Dalam operasi militer, PRRI di Sumatra, C-47 Dakota merupakan bagian dari operasi gabungan, dimana ia bertugas untuk memberikan perlindungan udara (air cover), dan juga pasokan logistik serta pasukan. Dalam operasi tersebut, andilnya cukup besar dengan menerjunkan Pasukan Gerak Tjepat (PGT) AURI dan RPKAD dan mereka tergabung dalam tim Komando X Ray dipimpin oleh LU (Letnan Udara) Sugiri Sukani, sehingga TNI mengusai lapangan terbang Simpang Tiga, Pekanbaru pada 12 Maret 1958. Begitu juga lapangan terbang Polonia, Medan berhasil dikuasai pada 17 Maret 1958. Penguasaan kedua lapangan terbang ini membuat pihak pemberontak tidak bisa mempergunakannya sebagai lapangan aju. Tercatat tidak kurang dari 26 pesawat C-47 Dakota dikerahkan ke Tanjung Pinang, sebagai pangkalan aju.[9]

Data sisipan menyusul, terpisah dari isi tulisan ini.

Lemma invariant_start n : invariant (state0 capacity junk n) (repeat [] n).
Proof.
  constructor; cbn.
  - intros [|p] g Eg; simplify_eq/=. constructor; cbn; try done; [apply repeat_length|lia|lia].
  - exists 0%nat. split; [done|]. cbn. lia.
  - by exists 0%nat.
  - done.
  - apply Forall2_repeat. constructor; cbn; try done; constructor.
  - rewrite concat_repeat_nil. constructor.
  - unfold delivered. cbn. rewrite map_repeat. cbn. by rewrite concat_repeat_nil.
Qed.

Lemma reachable_invariant n s : reachable n s -> exists slots, invariant s slots.
Proof.
  induction 1 as [|s e s' Hr [slots Hi] E]; [eexists; apply invariant_start|].
  destruct e as [x| |i|i]; cbn [step] in E.
  - destruct (prod s) eqn:Ep; simplify_eq. exists slots. pose proof (I_producer s slots Hi) as Hp.
    unfold producer_ok in Hp. rewrite Ep in Hp.
    apply (invariant_local s); try done; [unfold in_flight; by rewrite Ep|apply (I_size s slots Hi)].
  - assert (prod s <> PIdle) as Hne by (intros Ep; unfold try_push in E; rewrite Ep in E; done).
    destruct (produce_ok s slots Hi Hne) as (s1 & E1 & H1 & _). rewrite E in E1. simplify_eq. by exists slots.
  - destruct (consumers s !! i) as [c|] eqn:Ec; [|done]. cbn in E.
    destruct (at_ c) eqn:Ea; simplify_eq. exists slots.
    apply invariant_move; try done; rewrite ?Ea; done.
  - destruct (consumers s !! i) as [c|] eqn:Ec; [|done].
    assert (at_ c <> CIdle) as Hne by (intros Ea; unfold try_pop in E; rewrite Ea in E; done).
    destruct (consume_ok s slots i c Hi Ec Hne) as (s1 & slots1 & E1 & H1 & _).
    rewrite E in E1. simplify_eq. by exists slots1.
Qed.

(** ** Nothing undefined, nothing twice, nothing out of order *)

Lemma invariant_step s slots e : invariant s slots -> exists o, step capacity junk s e = Ok o.
Proof.
  intros Hi. destruct e as [x| |i|i]; cbn [step]; [by eexists| |by eexists|].
  - destruct (decide (push_steps (prod s) = 0%nat)) as [E|E].
    + exists None. unfold try_push. by destruct (prod s).
    + destruct (produce_ok s slots Hi) as (s' & E' & _); [|by eexists]. intros Ep. by rewrite Ep in E.
  - destruct (consumers s !! i) as [c|] eqn:Ec; [|by eexists].
    destruct (at_ c) eqn:Ea; [exists None; unfold try_pop; by rewrite Ea|..];
      (destruct (consume_ok s slots i c Hi Ec) as (s' & slots' & E' & _); [by rewrite Ea|by eexists]).
Qed.

(** What a consumer received is at the first places that it claimed. *)
Lemma received_prefix s c ks : consumer_ok s c ks ->
  map (fun k => contents (allocated_segments s) !! place k) (take (length (received c)) ks)
  = map Some (received c).
Proof.
  intros [_ _ _ _ K5]. change (map ?f ?l) with (f <$> l) in *.
  rewrite fmap_take, K5, take_app_length' by (by rewrite length_fmap). done.
Qed.

Lemma claimed_bound l k : segments_ok l -> claimed l k -> (k.2 < capacity)%nat /\ (place k < length (contents l))%nat.
Proof.
  intros Hl Hk. destruct (claimed_value l k Hl Hk) as [x Ex]. apply lookup_lt_Some in Ex.
  destruct Hk as (g & Eg & Hr). destruct (Hl _ _ Eg) as [H1 H2 H3 H4 H5]. split; [lia|done].
Qed.

Lemma place_inj k k' : (k.2 < capacity)%nat -> (k'.2 < capacity)%nat -> place k = place k' -> k = k'.
Proof.
  destruct k as [p r], k' as [p' r']. unfold place. cbn [fst snd]. intros Hr Hr' E.
  destruct (Nat.div_mod_unique capacity p p' r r' Hr Hr') as [-> ->]; [lia|done].
Qed.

Selanjutnya pesawat-pesawatnya digeser ke Sulawesi, untuk penumpasan Permesta, dengan sandi Operasi Merdeka, yang terbagi menjadi Operasi Mena dan Operasi Saptamarga. Dalam pemberontakan ini, pihak musuh didukung oleh B-26 Invader dan P-51 Mustang yang didukung oleh penerbang-penerbang asing. Kali ini, pesawat ini bertugas untuk penerjunan pasukan beserta perbengkalannya guna merebut pangkalan udara dari tangan pemberontak.[9]

Operasi Trikora
sunting

Dalam operasi ini pihak TNI AU melibatkan kekuatan yang sangat besar hingga membentu AULA (Angkatan Udara Mandala), sebagai salah satu unsur Komando Mandala. Dalam operasi ini, pesawat ini dipergunakan untuk mempersiapkan pangkalan-pangkalan aju di perbatasan Maluku dan Irian Barat, seperti Morotai, Amahai, Letfuan, Kendari, Kupang, Gorontalo, Namlea, Laha, Langgur, Doka Barat dan Selaru.[9]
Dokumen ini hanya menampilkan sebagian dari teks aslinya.